In recent years, collision attacks have been announced for many commonly used hash functions, including MD5 and SHA1. This greatly impacts deployments that rely on collision resistance, such as X.509 certificates and SSL. Lenstra and de Weger demonstrated a way to use MD5 hash collisions to construct two X.509 certificates that contain identical signatures and that differ only in the public keys. NIST recently recommended that Federal agencies stop using SHA-1 for digital signatures, digital time stamping and other applications that require collision resistance.

A randomized mode of operation proposed by Halevi and Krawczyk can enhance the existing hash functions in providing stronger collision resistance. In this mode of operation, the input is preprocessed with some random salt value before applying the underlying hash functions. There is no need to change the hash functions.

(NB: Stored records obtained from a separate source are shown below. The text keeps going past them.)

(* ===== verification/ChannelCommands.v ===== *)
(** * Commands of a channel

    [src/orchestrator/channel-commands.ts]: the messages that start with a slash and
    are executed against the tables of [Identity.v] and [Profiles.v] instead of going
    to the agent.  A handler returns the database it leaves and its result, [Err]
    where it throws; the clock is read once for a command.  The em dash of the
    responses stands for its bytes. *)

From Stdlib Require Import Ascii.
From stdpp Require Import pretty.
From S2P Require Import Prelude JsMap JsString JsNumber Profiles Identity IdentityOps.
Local Open Scope fh_scope.
Local Open Scope string_scope.
Local Open Scope list_scope.

(** ** Words *)

(** [s.split(/\s+/).filter(Boolean)] *)
Fixpoint words_aux (acc s : string) : list string :=
  match s with
  | EmptyString => if str_truthy acc then [acc] else []
  | String c s =>
      if is_space c then (if str_truthy acc then [acc] else []) ++ words_aux "" s
      else words_aux (acc ++ String c "")%string s
  end.

Definition tokenize (input : string) : list string := words_aux "" input.

(** ** Fields *)

(** [\w] *)
Definition word_char (c : ascii) : bool :=
  let n := nat_of_ascii c in
  ((48 <=? n) && (n <=? 57) || (65 <=? n) && (n <=? 90) || (n =? 95) || (97 <=? n) && (n <=? 122))%nat.

(** [(\w+)=] at the start of [s], with the text after it. *)
Fixpoint key_at (acc s : string) : option (string * string) :=
  match s with
  | EmptyString => None
  | String c s =>
      if word_char c then key_at (acc ++ String c "")%string s
      else if decide (c = "="%char) then (if str_truthy acc then Some (acc, s) else None)
      else None
  end.

(** The first place at which [(\w+)=] matches. *)
Fixpoint find_key (s : string) : option (string * string) :=
  match key_at "" s with
  | Some r => Some r
  | None => match s with String _ s => find_key s | EmptyString => None end
  end.

(** The lookahead [,\s*\w+=]. *)
Definition pair_ahead (s : string) : bool :=
  match s with
  | String c s => bool_decide (c = ","%char) && bool_decide (is_Some (key_at "" (trim_start s)))
  | EmptyString => false
  end.

(** [[\s\S]*?] up to the lookahead or the end, and the rest. *)
Fixpoint take_value (s : string) : string * string :=
  match s with
  | EmptyString => ("", "")
  | String c s' =>
      if pair_ahead s then ("", s) else let '(v, r) := take_value s' in (String c v, r)
  end.

(** The matches of the pattern, one after another. *)
Fixpoint matches (fuel : nat) (s : string) : list (string * string) :=
  match fuel with
  | O => []
  | S fuel =>
      match find_key s with
      | None => []
      | Some (k, s) => let '(v, s) := take_value s in (k, v) :: matches fuel s
      end
  end.

(** [value.replace(/,\s*$/, '')] *)
Fixpoint drop_trailing_comma (v : string) : string :=
  match v with
  | EmptyString => EmptyString
  | String c v' =>
      if bool_decide (c = ","%char) && bool_decide (trim_start v' = "") then ""
      else String c (drop_trailing_comma v')
  end.

(** [result[key] = value]; assigning a string to [__proto__] has no effect. *)
Definition set_field (fields : jsmap string) (m : string * string) : jsmap string :=
  let key := to_lower m.1 in
  let value := trim m.2 in
  if str_truthy value && negb (bool_decide (key = "__proto__"))
  then map_set fields key (drop_trailing_comma value) else fields.

Definition parseKeyValuePairs (args : list string) : jsmap string :=
  let joined := trim (String.concat " " args) in
  foldl set_field [] (matches (S (String.length joined)) joined).

(** A key that names an array index, by its number. *)
Fixpoint digits (acc : N) (s : string) : option N :=
  match s with
  | EmptyString => Some acc
  | String c s =>
      let n := nat_of_ascii c in
      if ((48 <=? n) && (n <=? 57))%nat then digits (10 * acc + N.of_nat (n - 48)) s else None
  end.

Definition index_of (key : string) : option N :=
  match digits 0 key with
  | Some n => if bool_decide (key = pretty n) && (n <? 4294967295)%N then Some n else None
  | None => None
  end.

Definition index_le (x y : string * string) : Prop := (default 0 (index_of x.1) <= default 0 (index_of y.1))%N.

#[export] Instance index_le_dec x y : Decision (index_le x y).
Proof. unfold index_le. apply _. Defined.

(** [Object.entries]: the array indices first, in their order. *)
Definition object_entries (fields : jsmap string) : list (string * string) :=
  let is_index (e : string * string) := bool_decide (is_Some (index_of e.1)) in
  merge_sort index_le (List.filter is_index fields) ++ List.filter (λ e, negb (is_index e)) fields.

(** ** Responses *)

Record ChannelCommandResult := Result { handled : bool; response : option string }.

Definition ok (text : string) : ChannelCommandResult := Result true (Some text).

Definition lines (l : list string) : string := String.concat newline l.

Definition quoted (s : string) : string := (dq ++ s ++ dq)%string.

Definition em_dash : string := String "226" (String "128" (String "148" "")).

Definition valid_agent : string := String.concat ", " AGENT_DIMENSIONS.
Definition valid_user : string := String.concat ", " USER_DIMENSIONS.

Definition HELP_GENERAL : string :=
  lines [
    "Available commands:";
    "";
    "/identity show " ++ em_dash ++ " View agent and user identity";
    "/identity set agent <field>=<value> " ++ em_dash ++ " Set agent identity fields";
    "/identity set user <field>=<value> " ++ em_dash ++ " Set user identity fields";
    "";
    "/personality show " ++ em_dash ++ " View agent and user personality";
    "/personality set agent <dim>=<content> " ++ em_dash ++ " Set agent personality dimension";
    "/personality set user <dim>=<content> " ++ em_dash ++ " Set user personality dimension";
    "/personality reset agent <dim> " ++ em_dash ++ " Reset agent personality dimension";
    "/personality reset user <dim> " ++ em_dash ++ " Reset user personality dimension";
    "";
    "/profile list " ++ em_dash ++ " List all profiles";
    "/profile show " ++ em_dash ++ " Show current profile";
    "/profile switch <name> " ++ em_dash ++ " Switch to a different profile";
    "";
    "/help [identity|personality|profile] " ++ em_dash ++ " Show detailed help"]%string.

Definition HELP_IDENTITY : string :=
  lines [
    "Identity commands:";
    "";
    "/identity show";
    "  View both agent and user identity.";
    "";
    "/identity set agent role=Executive assistant";
    "/identity set agent tone=Professional but warm";
    "/identity set agent expertise=email, calendar, scheduling";
    "/identity set agent instructions=Always draft emails first";
    "  Set agent identity fields. Multiple: /identity set agent role=Dev, tone=Direct";
    "";
    "/identity set user name=Stan Tyan";
    "/identity set user role=CTO";
    "/identity set user org=Acme Corp";
    "/identity set user timezone=Europe/Helsinki";
    "/identity set user language=en";
    "  Set user identity fields. Multiple: /identity set user name=Stan, role=CTO"]%string.

Definition HELP_PERSONALITY : string :=
  lines [
    "Personality commands:";
    "";
    "/personality show";
    "  View all agent and user personality dimensions.";
    "";
    "Agent personality dimensions: " ++ valid_agent;
    "User personality dimensions: " ++ valid_user;
    "";
    "/personality set agent communication_style=Concise, uses bullet points";
    "/personality set agent humor=Dry humor OK. No puns.";
    "  Set agent personality dimensions.";
    "";
    "/personality set user work_patterns=Active 9am-6pm";
    "/personality set user communication_style=Short and direct";
    "  Declare your personality dimensions.";
    "";
    "/personality reset agent humor";
    "/personality reset user decision_making";
    "  Reset a dimension (let the agent re-infer it from conversations)."]%string.

Definition HELP_PROFILE : string :=
  lines [
    "Profile commands:";
    "";
    "/profile list";
    "  List all profiles with stats.";
    "";
    "/profile show";
    "  Show the current chat's profile.";
    "";
    "/profile switch work-assistant";
    "  Switch this chat to a different profile."]%string.

(** ** Handlers *)

(** The database a handler leaves, and its result. *)
Abbreviation outcome := (identity_db * result ChannelCommandResult)%type.

Definition answer (db : identity_db) (text : string) : outcome := (db, Ok (ok text)).

(** [args[i]?.toLowerCase()] *)
Definition sub (args : list string) (i : nat) : option string := to_lower <$> args !! i.

Definition resolveProfileId (db : identity_db) (chat : string) : option uuid :=
  match getChatProfile (tables db) chat with
  | Some p => Some (id p)
  | None => id <$> getDefaultProfile (tables db)
  end.

Section Handlers.
Context (real : spec_float → spec_float) (now : Z) (chat : string).

Definition shown (label : string) (v : option string) : list string :=
  push_if (opt_truthy v) [(label ++ default "" v)%string].

Definition identityShow (db : identity_db) : outcome :=
  let agent :=
    match resolveProfileId db chat with
    | Some pid =>
        match getAgentIdentity db pid with
        | Some a =>
            ["Agent Identity:"; "  Role: " ++ role a; "  Tone: " ++ tone a;
             "  Expertise: " ++ match expertise a with [] => "(none)" | e => String.concat ", " e end]%string ++
            shown "  Instructions: " (instructions a)
        | None => ["Agent Identity: (not configured)"]
        end
    | None => ["Agent Identity: (no profile)"]
    end in
  let user :=
    match getUserIdentity db with
    | Some u =>
        [""; "User Identity:"] ++ shown "  Name: " (u_name u) ++ shown "  Role: " (u_role u) ++
        shown "  Organization: " (organization u) ++ shown "  Timezone: " (timezone u) ++
        shown "  Language: " (Some (default "en" (language u)))
    | None => [""; "User Identity: (not configured)"]
    end in
  answer db (lines (agent ++ user)).
(* ===== verification/Vault.v ===== *)
(** * The credential vault

    [src/proxy/credential-store.ts]: the encrypted file of the credential rules and
    secrets, its key file, and every method of [CredentialStore] but the certificate of
    [ensureCA].  A method is a function of [Threads.v]: it is suspended at each access to
    a file, and [writeFile] is two accesses, one that empties the file and one that
    writes it.  The authenticated cipher is outside, with the laws of its documentation;
    so are the random bytes, and whether the process may write to a file whose mode is
    read-only.  Files are read and written without errors otherwise, and their texts are
    kept as they are before their encoding.  No secret is named like an array index. *)

From Stdlib Require Import Ascii.
From S2P Require Import Prelude JsMap JsString JsNumber JsParse Json JsonText ProxyRules CredentialSchema Jobs Threads.
Local Open Scope list_scope.
Local Open Scope string_scope.
Local Open Scope fh_scope.

Definition IV_LENGTH : nat := 16.
Definition AUTH_TAG_LENGTH : nat := 16.
Definition KEY_LENGTH : nat := 32.

(** ** The cipher *)

(** [seal key iv text] is the ciphertext and the tag, [None] when the cipher refuses the
    key; [unseal key iv tag text] is [None] when the authentication fails. *)
Class Aead (seal : string → string → string → option (string * string))
  (unseal : string → string → string → string → option string) : Prop := {
  seals key iv text : String.length key = KEY_LENGTH → is_Some (seal key iv text);
  tag_length key iv text c tag : seal key iv text = Some (c, tag) → String.length tag = AUTH_TAG_LENGTH;
  unseals key iv text c tag : seal key iv text = Some (c, tag) → unseal key iv tag c = Some text }.

(** [random i n]: what the [i]-th call of [randomBytes] gives, of [n] bytes. *)
Class RandomBytes (random : nat → nat → string) : Prop := random_length i n : String.length (random i n) = n.

Section Crypto.
Context (seal : string → string → string → option (string * string)).
Context (unseal : string → string → string → string → option string).

Definition encrypt (iv plaintext key : string) : option string :=
  c ← seal key iv plaintext; Some (iv ++ c.2 ++ c.1).

Definition decrypt (data key : string) : option string :=
  if (String.length data <? IV_LENGTH + AUTH_TAG_LENGTH)%nat then None
  else
    let iv := str_take IV_LENGTH data in
    let authTag := str_take AUTH_TAG_LENGTH (str_drop IV_LENGTH data) in
    let ciphertext := str_drop (IV_LENGTH + AUTH_TAG_LENGTH) data in
    unseal key iv authTag ciphertext.

Context `{!Aead seal unseal}.

Lemma decrypt_encrypt iv text key data : String.length iv = IV_LENGTH →
  encrypt iv text key = Some data → decrypt data key = Some text.
Proof.
  intros Hiv. unfold encrypt. intros ([c tag] & Hs & [= <-])%bind_Some. pose proof (tag_length _ _ _ _ _ Hs) as Ht.
  unfold decrypt. cbn [fst snd]. rewrite !length_app_string, Hiv, Ht.
  rewrite (proj2 (Nat.ltb_ge _ _)) by lia. rewrite <- Hiv, str_take_app, str_drop_app, <- Ht, str_take_app.
  replace (String.length iv + String.length tag)%nat with (String.length (iv ++ tag)) by apply length_app_string.
  rewrite <- string_app_assoc, str_drop_app. by eapply unseals.
Qed.
End Crypto.

(** ** Base64 *)

Definition BASE64URL : string := "ABCDEFGHIJKLMNOPQRSTUVWXYZabcdefghijklmnopqrstuvwxyz0123456789-_".

Definition sextet (n : N) : ascii := default "A"%char (String.get (N.to_nat n) BASE64URL).

(** [buffer.toString('base64url')] *)
Fixpoint base64url (s : string) : string :=
  match s with
  | String a (String b (String c s)) =>
      let n := (N_of_ascii a * 65536 + N_of_ascii b * 256 + N_of_ascii c)%N in
      String (sextet (n / 262144)) (String (sextet (n / 4096 mod 64))
        (String (sextet (n / 64 mod 64)) (String (sextet (n mod 64)) (base64url s))))
  | String a (String b "") =>
      let n := (N_of_ascii a * 256 + N_of_ascii b)%N in
      String (sextet (n / 1024)) (String (sextet (n / 16 mod 64)) (String (sextet (n mod 16 * 4)) ""))
  | String a "" => String (sextet (N_of_ascii a / 4)) (String (sextet (N_of_ascii a mod 4 * 16)) "")
  | EmptyString => ""
  end.

Example base64_ex : base64url "any carnal pleas" = "YW55IGNhcm5hbCBwbGVhcw".
Proof. reflexivity. Qed.

(** ** The files *)

(** [credentials.enc], [credentials.key], and the plaintext files of older versions. *)
Record vault := Vault { enc : option string; key_file : option string; legacy : jsmap string; draws : nat }.

Definition EMPTY : CredentialRules := CredentialFile [] [] [].

Definition set_credentials (l : list CredentialRule) (r : CredentialRules) : CredentialRules :=
  CredentialFile l (pinningBypass r) (secrets r).
Definition set_secrets (l : jsmap string) (r : CredentialRules) : CredentialRules :=
  CredentialFile (credentials r) (pinningBypass r) l.

Section Store.
Context (seal : string → string → string → option (string * string)).
Context (unseal : string → string → string → string → option string).
Context (random : nat → nat → string).
Context (keyOverride : option string) (root : bool).

Abbreviation method := (prog vault unit).

(** What is written over the start of a file. *)
Definition over (data old : string) : string := data ++ str_drop (String.length data) old.

Definition with_enc (data : string) (w : vault) : vault := Vault (Some data) (key_file w) (legacy w) (draws w).
Definition with_key (key : string) (w : vault) : vault := Vault (enc w) (Some key) (legacy w) (draws w).
Definition drawn (w : vault) : vault := Vault (enc w) (key_file w) (legacy w) (S (draws w)).

(** *** The key *)

Definition readKeyFile (w : vault) : option string :=
  key ← key_file w; if (String.length key =? KEY_LENGTH)%nat then Some key else None.

(** The file is created with mode 0o400. *)
Definition writeKeyFile (key : string) : method unit :=
  await _ := call (λ _ w, if bool_decide (key_file w = None) || root then Some (with_key "" w, tt) else None) in
  update (λ _ w, (with_key (over key (default "" (key_file w))) w, tt)).

Definition ensureKey : method string :=
  match keyOverride with
  | Some key => Ret key
  | None =>
      await found := update (λ _ w, match readKeyFile w with
                                    | Some key => (w, inl key)
                                    | None => (drawn w, inr (random (draws w) KEY_LENGTH))
                                    end) in
      match found with
      | inl key => Ret key
      | inr key => await _ := writeKeyFile key in Ret key
      end
  end.

(** *** The rules *)

Definition read_rules (key : string) (file : option string) : option CredentialRules :=
  match file with
  | None => Some EMPTY
  | Some data => txt ← decrypt unseal data key; v ← json_parse txt; parseCredentialRules v
  end.

Definition loadCredentials (key : string) : method CredentialRules :=
  call (λ _ w, r ← read_rules key (enc w); Some (w, r)).

Definition saveCredentials (rules : CredentialRules) (key : string) : method unit :=
  await data := call (λ _ w, d ← encrypt seal (random (draws w) IV_LENGTH) (json_text 0 (rules_json rules)) key;
                             Some (drawn w, d)) in
  await _ := update (λ _ w, (with_enc "" w, tt)) in
  update (λ _ w, (with_enc (over data (default "" (enc w))) w, tt)).

Definition load : method CredentialRules := await key := ensureKey in loadCredentials key.

Definition save (rules : CredentialRules) : method unit := await key := ensureKey in saveCredentials rules key.

(** *** Credentials *)

Definition without (n : string) (l : list CredentialRule) : list CredentialRule :=
  filter (λ c, name c ≠ n) l.

Definition addCredential (n host hdr val : string) (limit : option rate_limit) : method CredentialRules :=
  await rules := load in
  let rules := set_credentials (without n (credentials rules) ++ [Credential n host hdr val None limit None None None])%list rules in
  await _ := save rules in
  Ret rules.

Definition removeCredential (n : string) : method CredentialRules :=
  await rules := load in
  let before := length (credentials rules) in
  let rules := set_credentials (without n (credentials rules)) rules in
  if (length (credentials rules) =? before)%nat then Throw
  else await _ := save rules in Ret rules.

Definition listCredentials : method (list (string * string * string)) :=
  await rules := load in
  Ret (map (λ c, (name c, hostPattern c, header c)) (credentials rules)).

Definition readKey : method string := call (λ _ w, key ← readKeyFile w; Some (w, key)).

(** *** Secrets *)

Definition getSecret (n : string) : method (option string) :=
  await rules := load in Ret (map_get (secrets rules) n).

Definition setSecret (n val : string) : method unit :=
  await rules := load in
  save (set_secrets (map_set (secrets rules) n val) rules).

(** [readFile(join(secretsDir, file)).trim()], [None] when it throws. *)
Definition legacy_text (file : string) (w : vault) : option string := trim <$> map_get (legacy w) file.

Definition dbPassword : method string :=
  await rules := load in
  match truthy_text (map_get (secrets rules) "db-password") with
  | Some password => Ret password
  | None =>
      await password := update (λ _ w, match truthy_text (legacy_text "db-password" w) with
                                       | Some password => (w, password)
                                       | None => (drawn w, base64url (random (draws w) 24))
                                       end) in
      await _ := save (set_secrets (map_set (secrets rules) "db-password" password) rules) in
      Ret password
  end.

(** *** Migration *)

Record migration := Migration {
  m_file : string; m_name : string; m_host : string; m_header : string; m_prefix : string; m_method : credential_method }.

Definition migrations : list migration :=
  [Migration "oauth-token" "anthropic-oauth" "api.anthropic.com" "Authorization" "Bearer " OAuth;
   Migration "api-key" "anthropic-api-key" "api.anthropic.com" "x-api-key" "" ApiKey].

Definition migrated (m : migration) (val : string) : CredentialRule :=
  Credential (m_name m) (m_host m) (m_header m) (m_prefix m ++ val) None None None None (Some (m_method m)).

Fixpoint migrate_each (ms : list migration) (rules : CredentialRules) (changed : bool) : method (CredentialRules * bool) :=
  match ms with
  | [] => Ret (rules, changed)
  | m :: ms =>
      if existsb (λ c, bool_decide (name c = m_name m)) (credentials rules) then migrate_each ms rules changed
      else
        await val := query (legacy_text (m_file m)) in
        match truthy_text val with
        | None => migrate_each ms rules changed
        | Some val => migrate_each ms (set_credentials (credentials rules ++ [migrated m val])%list rules) true
        end
  end.

Definition migrateAuthTokens : method unit :=
  await rules := load in
  await r := migrate_each migrations rules false in
  if r.2 then save r.1 else Ret tt.
End Store.

(** ** What the vault holds *)

Definition file_ok (r : CredentialRules) : Prop := valid_rules r = true ∧ map_wf (secrets r).

Lemma base64url_length k s : String.length s = (3 * k)%nat → String.length (base64url s) = (4 * k)%nat.
Proof.
  revert s. induction k as [|k IH]; intros s Hs; [by destruct s|].
  destruct s as [|a [|b [|c s]]]; simpl in Hs; try lia. cbn [base64url String.length]. rewrite IH by lia. lia.
Qed.

Section Holds.
Context (seal : string → string → string → option (string * string)).
Context (unseal : string → string → string → string → option string).
Context `{!Aead seal unseal}.
Context (random : nat → nat → string) `{!RandomBytes random}.
Context (keyOverride : option string) (root : bool).

Abbreviation load := (load unseal random keyOverride root).
Abbreviation save := (save seal random keyOverride root).
Abbreviation done_alone p Q T w := (ends (λ _ : vault, True) p Q T w).

Definition usable (key : string) (w : vault) : Prop :=
  match keyOverride with Some k => k = key | None => key_file w = Some key end ∧ String.length key = KEY_LENGTH.

(** The rules that the files hold; before the first use there are no files. *)
Definition holds (w : vault) (r : CredentialRules) : Prop :=
  file_ok r ∧
  ((∃ key, usable key w ∧ read_rules unseal key (enc w) = Some r) ∨
   (keyOverride = None ∧ key_file w = None ∧ enc w = None ∧ r = EMPTY)).

Lemma readKeyFile_usable key w : keyOverride = None → usable key w → readKeyFile w = Some key.
Proof. unfold usable, readKeyFile. intros -> [-> Hl]. simpl. by rewrite Hl. Qed.

Lemma ensureKey_alone w r (Q : string → vault → Prop) T : holds w r →
  (∀ key w', usable key w' → read_rules unseal key (enc w') = Some r → legacy w' = legacy w → Q key w') →
  done_alone (ensureKey random keyOverride root) Q T w.
Proof.
  intros [_ Hh] HQ. unfold ensureKey. destruct keyOverride as [key|] eqn:Ek.
  - destruct Hh as [(key' & [Hu Hl] & Hr)|[? _]]; [|done]. rewrite Ek in Hu. subst key'. simpl. apply HQ; [|done|done].
    unfold usable. by rewrite Ek.
  - apply ends_bind, ends_update. intros _ t. destruct Hh as [(key & Hu & Hr)|(_ & Hk & He & ->)].
    + rewrite (readKeyFile_usable key) by done. cbn. by apply HQ.
    + unfold readKeyFile. rewrite Hk. cbn. intros _ _. rewrite Hk. cbn. intros _ _. cbn. apply HQ; [|by cbn; rewrite He|done].
      unfold usable. rewrite Ek. cbn. split; [|apply random_length]. f_equal. unfold over. cbn.
      destruct (String.length (random (draws w) KEY_LENGTH)); apply string_app_nil_r.
Qed.
(* ===== verification/ChannelServer.v ===== *)
(** * The HTTP interface of the channel container

    [src/channels/channel-server.ts]: the orchestrator's requests for outbound messages
    and Google Workspace commands, and the reports on the adapters.  A handler runs
    until it awaits an adapter, a token or a process, and goes on when that has an
    outcome; many are in progress at a time.  The adapters, the token provider and the
    [gws] program are outside: what they answer are events. *)

From Stdlib Require Import Ascii.
From stdpp Require Import gmap pretty.
From S2P Require Import Prelude JsMap JsString JsNumber Identity Json.
Local Open Scope list_scope.
Local Open Scope string_scope.

(** ** [parseCommandArgs] *)

Definition dq_char : ascii := "034".

Record arg_state := Args { args : list string; current : string; inSingle : bool; inDouble : bool }.

Definition flush (s : arg_state) : list string :=
  if str_truthy (current s) then (args s ++ [current s])%list else args s.

Definition arg_step (s : arg_state) (ch : ascii) : arg_state :=
  if bool_decide (ch = "'"%char) && negb (inDouble s) then Args (args s) (current s) (negb (inSingle s)) (inDouble s)
  else if bool_decide (ch = dq_char) && negb (inSingle s) then Args (args s) (current s) (inSingle s) (negb (inDouble s))
  else if bool_decide (ch = " "%char) && negb (inSingle s) && negb (inDouble s) then
    if str_truthy (current s) then Args (flush s) "" (inSingle s) (inDouble s) else s
  else Args (args s) (current s ++ String ch "") (inSingle s) (inDouble s).

Definition parseCommandArgs (command : string) : list string :=
  flush (foldl arg_step (Args [] "" false false) (String.list_ascii_of_string command)).

(** How a caller writes an argument: in the quotes that it has not. *)
Definition quote_arg (a : string) : string :=
  if bool_decide (dq_char ∈ String.list_ascii_of_string a) then "'" ++ a ++ "'" else dq ++ a ++ dq.

Definition quotable (a : string) : Prop := a ≠ "" ∧ (lacks dq_char a ∨ lacks "'"%char a).

Definition command_line (l : list string) : string := String.concat " " (map quote_arg l).

Definition read_args (s : arg_state) (text : string) : arg_state :=
  foldl arg_step s (String.list_ascii_of_string text).

Lemma read_args_app s t1 t2 : read_args s (t1 ++ t2) = read_args (read_args s t1) t2.
Proof. unfold read_args. by rewrite list_of_string_app, foldl_app. Qed.

Lemma read_double l a c : lacks dq_char a → read_args (Args l c false true) a = Args l (c ++ a) false true.
Proof.
  revert c. induction a as [|x a IH]; intros c Ha; [by rewrite string_app_nil_r|].
  apply lacks_cons in Ha as [Hx Ha]. assert (Hs : arg_step (Args l c false true) x = Args l (c ++ String x "") false true).
  { unfold arg_step. simpl. by rewrite andb_false_r, (bool_decide_eq_false_2 (x = dq_char)), !andb_false_r by done. }
  unfold read_args in *. simpl. rewrite Hs, IH by done. by rewrite string_app_assoc.
Qed.

Lemma read_single l a c : lacks "'"%char a → read_args (Args l c true false) a = Args l (c ++ a) true false.
Proof.
  revert c. induction a as [|x a IH]; intros c Ha; [by rewrite string_app_nil_r|].
  apply lacks_cons in Ha as [Hx Ha]. assert (Hs : arg_step (Args l c true false) x = Args l (c ++ String x "") true false).
  { unfold arg_step. simpl. by rewrite (bool_decide_eq_false_2 (x = "'"%char)), !andb_false_r by done. }
  unfold read_args in *. simpl. rewrite Hs, IH by done. by rewrite string_app_assoc.
Qed.

Lemma read_quoted l a : quotable a → read_args (Args l "" false false) (quote_arg a) = Args l a false false.
Proof.
  intros [_ Ha]. unfold quote_arg. case_bool_decide as E; rewrite !read_args_app.
  - destruct Ha as [?|Ha]; [done|]. change (read_args (Args l "" false false) "'") with (Args l "" true false).
    by rewrite read_single.
  - change (read_args (Args l "" false false) dq) with (Args l "" false true). by rewrite read_double.
Qed.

This project implemented the proposed randomized scheme with NSS library, which is used by Firefox browser. It supports a modified signing and verifications for digital certificates. We have developed a working system with a custom-built Firefox browser.

Please refer to the original papers on the design and theory of the proposed scheme.

Code Changes in the NSS Library and Firefox

Hash Functions

The NSS library currently supports six different hash algorithms: MD2, MD5, SHA1, SHA-256, SHA-384, and SHA-512. It provides a high-level API as an single interface to these algorithms. Internally, it maintains a table of data structures and function pointers for access to the hash implementations. A typical hash requires 4 function calls: one for context creation, one for hash initialization, one for updating context with the input data, and the last one for the final digest data.

HASHContext* HASH_Create(HASH_HashType type);

void HASH_BeginEx(HASHContext *context);

void HASH_UpdateEx(HASHContext *context,
                   const unsigned char *src,
                   unsigned int len);

void HASH_EndEx(HASHContext *context,
                unsigned char *result,
                unsigned int *result_len,
                unsigned int max_result_len);

In order to support randomized mode of operations for all supported algorithms, one option is to add new entries for randomized version of the supported algorithms to the internal table. This requires us to define new hash types and treat these as new hash functions. We have taken a different approach because Halevi-Krawczyk Hash for an existing hash algorithm represents a new mode of operation rather than a different type of algorithm. So, instead of introducing new hash types, we add a new parameter to the HashContext data structure. The parameter carries the random salt value that should be used within the context. Its presence enables Halevi-Krawczyk Hash for the original algorithm. We believe that all future use of the existing hash functions and all new hash functions should support a randomized mode of operation. HashContext is exposed as an opaque data type in the NSS API. We have added the parameter in the struct HASHContextStr. This change is transparent to the applications that use the NSS library.

struct HASHContextStr {
    const struct SECHashObjectStr *hashobj;
    void *hash_context;

  /* Added for Halevi-Krawczyk Hash. Presence of this parameter enables the randomized
   * mode of operation for the current HashContext.
   */
  RANDHashParams *rand_params;
};

Where RANDHashParams is a new opaque data type. It is used in the internal implementation of Halevi-Krawczyk Hash and is not exposed in any public API in the NSS library. It has the following fields.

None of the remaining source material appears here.